All the grand American institutions that flourished under our competition with the Soviets have since gone the way of the Bay of Pigs.
I, for one, do not want to be a pig.
Let’s first examine the little piggies at NASA. Since the Columbia tragedy more than two years ago, where the space shuttle broke apart due to unnoticed damage from debris, officials at the agency have been pushing to get another shuttle into space.
This would probably be a good idea, as the International Space Station’s Elektron oxygen generator has been working only occasionally since last September, and the crew has resorted to using its limited back-up oxygen sources.
Despite dwindling food and oxygen supplies, NASA has said the station should last until at least the end of October. But that’s less than four months.
Meanwhile, our NASA piggies have saddled the Russians with the responsibility of fueling the space station. Apparently, Russia never recovered from Cold War I – which may be why it can handle our astronomic problems.
While currently President George W. Bush is not entirely friendly (in budgetary terms) with NASA, I expect Cold War II could change that and bring some much-needed vigor to our space program.
Just as Cold War I, with its healthy competition and threat of a nuclear world war, provided the impetus to spur American industry and government institutions into the world power we are today, Cold War II could put the spark back in American pride – just in time for next Fourth of July.
If we can get our relations with some country to go cold by winter, we’d be in intense competition (backed by impending doom, of course) in a couple months.
This would force the piggies in government to clean up and crack down, industry would receive a boon, Americans could once again be proud to be Americans, and Ford might actually make a profit.
The key is competition. It brings out the best in people and pigs alike, creating an artificial sort of masculine drive to be the best at something or fly the highest or teach the most.
And we are today in desperate need of improvement in flying and teaching and being the best. Cold War II would, of course, bolster everything we hold dear as Americans.
Our school systems, relatively defunct since Cold War I, would finally get the attention they need. California public schools are of course some of the worst in the nation, and it’s depressing that a 10th-grade education here seems to be roughly equivalent to elementary school in any other country.

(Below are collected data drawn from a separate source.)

(** * Tic-tac-toe (Angular): the game board component and its minimax search

    Shallow embedding of [src/app/game-board/game-board.component.ts].

    The component keeps the board in [grid : string[][]] and mutates it in
    place, also during the search (place a mark, recurse, undo).  The
    embedding therefore threads the board (and, one level up, the whole
    component) through a small state-and-exception monad.  A failed property
    access on [undefined] is the JavaScript [TypeError]; the recursion of
    [minimax] is bounded by a fuel argument, and running out of it is an
    outcome of its own. *)

From Stdlib Require Import ZArith List String Ascii Bool Lia.
Import ListNotations.

Open Scope string_scope.
Open Scope list_scope.
Open Scope Z_scope.

(** ** JavaScript values of the program *)

(** Result of reading an array element: a string, or [undefined] ([None]). *)
Definition jsval := option string.

(** [v === s] for a string literal [s]. *)
Definition strict_eq (v : jsval) (s : string) : bool :=
  match v with
  | Some t => String.eqb t s
  | None => false
  end.

(** [!v]: [undefined] and the empty string are falsy, every other string is
    truthy. *)
Definition js_not (v : jsval) : bool :=
  match v with
  | Some t => String.eqb t ""
  | None => true
  end.

(** The numbers the search computes with: integers and the two infinities
    that initialise [bestScore]. *)
Inductive num : Type :=
| NegInf
| Fin (z : Z)
| PosInf.

Definition num_le (a b : num) : bool :=
  match a, b with
  | NegInf, _ => true
  | _, PosInf => true
  | Fin x, Fin y => x <=? y
  | _, _ => false
  end.

(** [a > b] *)
Definition num_gt (a b : num) : bool := negb (num_le a b).

(** [Math.max(a, b)] and [Math.min(a, b)] *)
Definition num_max (a b : num) : num := if num_le a b then b else a.
Definition num_min (a b : num) : num := if num_le a b then a else b.

(** ** Arrays

    A row of the grid is a JavaScript array of strings: its elements (a hole
    is [None]) and the properties stored under keys that are not array
    indices.  Integer-valued numbers are modelled by [Z]; the array indices
    are the integers from 0 to 2^32 - 2, and every other key (a negative
    one, or one from 2^32 - 1 on) is a plain property key, which leaves the
    elements and the length alone. *)
Record jsarray : Type := mkArr {
  elems : list (option string);
  props : list (Z * string)
}.

Fixpoint prop_get (k : Z) (ps : list (Z * string)) : jsval :=
  match ps with
  | [] => None
  | (k', v) :: ps' => if k =? k' then Some v else prop_get k ps'
  end.

Fixpoint prop_put (k : Z) (v : string) (ps : list (Z * string))
  : list (Z * string) :=
  match ps with
  | [] => [(k, v)]
  | (k', v') :: ps' =>
      if k =? k' then (k, v) :: ps' else (k', v') :: prop_put k v ps'
  end.

(** Writing element [n]: in range it replaces the element, out of range the
    array grows, leaving holes between its old end and [n]. *)
Fixpoint elems_put (n : nat) (v : string) (l : list (option string))
  : list (option string) :=
  match l, n with
  | [], O => [Some v]
  | [], S n' => None :: elems_put n' v []
  | _ :: l', O => Some v :: l'
  | x :: l', S n' => x :: elems_put n' v l'
  end.

(** The key [i] is an array index. *)
Definition is_index (i : Z) : bool := (0 <=? i) && (i <? 4294967295).

(** [a[i]] *)
Definition arr_get (a : jsarray) (i : Z) : jsval :=
  if is_index i then
    match nth_error (elems a) (Z.to_nat i) with
    | Some (Some s) => Some s
    | _ => None
    end
  else prop_get i (props a).

(** [a[i] = v] *)
Definition arr_set (a : jsarray) (i : Z) (v : string) : jsarray :=
  if is_index i then mkArr (elems_put (Z.to_nat i) v (elems a)) (props a)
  else mkArr (elems a) (prop_put i v (props a)).

(** [a.every(p)]: holes are skipped. *)
Definition arr_every (p : string -> bool) (a : jsarray) : bool :=
  forallb (fun e => match e with Some s => p s | None => true end) (elems a).

(** The grid is an array of rows.  [resetGame] builds three distinct row
    arrays (the callback of [map] runs once per row), so rows do not alias,
    and the outer array is only ever read. *)
Definition Board := list jsarray.

Definition row_at (b : Board) (r : Z) : option jsarray :=
  if 0 <=? r then nth_error b (Z.to_nat r) else None.

Fixpoint row_put (n : nat) (a : jsarray) (b : Board) : Board :=
  match b, n with
  | [], _ => []
  | _ :: b', O => a :: b'
  | x :: b', S n' => x :: row_put n' a b'
  end.

Definition Move := (Z * Z)%type.

(** ** Errors and the two monads *)

Inductive error : Type := TypeError.

(** Reads do not change the state: a value or an exception. *)
Inductive res (A : Type) : Type :=
| Val (a : A)
| Err (e : error).
Arguments Val {A} a.
Arguments Err {A} e.

Definition rbind {A B} (c : res A) (k : A -> res B) : res B :=
  match c with
  | Val a => k a
  | Err e => Err e
  end.

(** Outcome of running code on a mutable state: normal return with the final
    state, an exception with the state at the time it was thrown, or the
    search ran out of fuel. *)
Inductive outcome (St A : Type) : Type :=
| Ok (a : A) (s : St)
| Throw (e : error) (s : St)
| OutOfFuel.
Arguments Ok {St A} a s.
Arguments Throw {St A} e s.
Arguments OutOfFuel {St A}.

Definition M (St A : Type) : Type := St -> outcome St A.

Definition ret {St A} (a : A) : M St A := fun s => Ok a s.

Definition bind {St A B} (c : M St A) (k : A -> M St B) : M St B :=
  fun s =>
    match c s with
    | Ok a s' => k a s'
    | Throw e s' => Throw e s'
    | OutOfFuel => OutOfFuel
    end.

(** A read inside stateful code. *)
Definition liftR {St A} (f : St -> res A) : M St A :=
  fun s =>
    match f s with
    | Val a => Ok a s
    | Err e => Throw e s
    end.

Declare Scope res_scope.
Delimit Scope res_scope with res.
Declare Scope m_scope.
Delimit Scope m_scope with m.

Notation "x <- c ;; k" := (rbind c (fun x => k))
  (at level 61, c at next level, right associativity) : res_scope.
Notation "x <- c ;; k" := (bind c (fun x => k))
  (at level 61, c at next level, right associativity) : m_scope.
Notation "c ;; k" := (bind c (fun _ => k))
  (at level 61, right associativity) : m_scope.

(** [l.every(f)] and [l.some(f)] with a callback that may throw; both stop at
    the first element that decides the answer. *)
Fixpoint everyR {A} (f : A -> res bool) (l : list A) : res bool :=
  match l with
  | [] => Val true
  | x :: l' => (t <- f x ;; if t then everyR f l' else Val false)%res
  end.

Fixpoint someR {A} (f : A -> res bool) (l : list A) : res bool :=
  match l with
  | [] => Val false
  | x :: l' => (t <- f x ;; if t then Val true else someR f l')%res
  end.

(** A [for] loop with a loop-carried value, over reads and over stateful
    code. *)
Fixpoint foldR {A B} (f : A -> B -> res A) (a : A) (l : list B) : res A :=
  match l with
  | [] => Val a
  | x :: l' => (a' <- f a x ;; foldR f a' l')%res
  end.

Fixpoint foldM {St A B} (f : A -> B -> M St A) (a : A) (l : list B)
  : M St A :=
  match l with
  | [] => ret a
  | x :: l' => (a' <- f a x ;; foldM f a' l')%m
  end.

(** ** Board access *)

(** [board[row][col]]: throws when [board[row]] is [undefined]. *)
Definition cell (b : Board) (row col : Z) : res jsval :=
  match row_at b row with
  | Some a => Val (arr_get a col)
  | None => Err TypeError
  end.

(** [board[row][col] = v] *)
Definition setCell (row col : Z) (v : string) : M Board unit :=
  fun b =>
    match row_at b row with
    | Some a => Ok tt (row_put (Z.to_nat row) (arr_set a col v) b)
    | None => Throw TypeError b
    end.

(** ** Rule engine *)

Definition winningCombinations : list (list Move) :=
  [ [(0, 0); (0, 1); (0, 2)];
    [(1, 0); (1, 1); (1, 2)];
    [(2, 0); (2, 1); (2, 2)];
    [(0, 0); (1, 0); (2, 0)];
    [(0, 1); (1, 1); (2, 1)];
    [(0, 2); (1, 2); (2, 2)];
    [(0, 0); (1, 1); (2, 2)];
    [(0, 2); (1, 1); (2, 0)] ].

(** [combination.every(([row, col]) => board[row][col] === s)] *)
Definition lineOf (b : Board) (s : string) (combination : list Move)
  : res bool :=
  everyR (fun '(row, col) => (v <- cell b row col ;; Val (strict_eq v s))%res)
         combination.

Definition checkWin (b : Board) : res bool :=
  someR (fun combination =>
           (o <- lineOf b "O" combination ;;
            if o then Val true else lineOf b "X" combination)%res)
        winningCombinations.

Definition isDraw (b : Board) : bool :=
  forallb (fun row => arr_every (fun c => negb (String.eqb c "")) row) b.

Definition getAvailableMoves (b : Board) : res (list Move) :=
  foldR (fun moves row =>
           foldR (fun moves col =>
                    (v <- cell b row col ;;
                     Val (if strict_eq v "" then moves ++ [(row, col)]
                          else moves))%res)
                 moves [0; 1; 2])
        [] [0; 1; 2].

(** ** Search *)

(** The three lines shared by the loops of [minimax] and [getBestMove]:
    place [sym] at the move, score the resulting position with [search], undo
    the move. *)
Definition tryMove (sym : string) (search : M Board num) (row col : Z)
  : M Board num :=
  (setCell row col sym ;;
   score <- search ;;
   setCell row col "" ;;
   ret score)%m.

Cold War II would force us to revamp our school systems, fund them at a reasonable level, and do away with archaic DPRs and bureaucratic waste.
On a related note, our government, and especially the piggies at the troubled CIA and FBI, would have to shape up immediately. After all, you can’t expect to run a war for 50 years without someone winning unless you have first-rate espionage.
And of course we’ll have to compete with our antagonist country in many pursuits seemingly unrelated to the peaceful war. Aeronautics and space research at NASA, for one. Or devastating new weapons, for another (and this military technology will of course soon be adapted to civilian purposes).
Sure, there may be some difficulties in engineering a war without any fighting or killing – Republicans getting confused, volatile weapons lying around, and figuring out which country to hate.
But we just have to be careful not to put Cold War II in the microwave, or we’ll end up nuking ourselves in no time.
And as for our choice of worthy adversary, I don’t much know or care – that’s not the point, after all – so I’ll leave that up to Bush and Chinese President Hu Jintao.
Now, I don’t really know whether Cold War II is really the best way to fix our schools or fund NASA, but the fact remains that these institutions – the symbols of American freedom and prosperity – really need some help.
As Americans we may be pigs, but I’d be much happier if pigs could fly.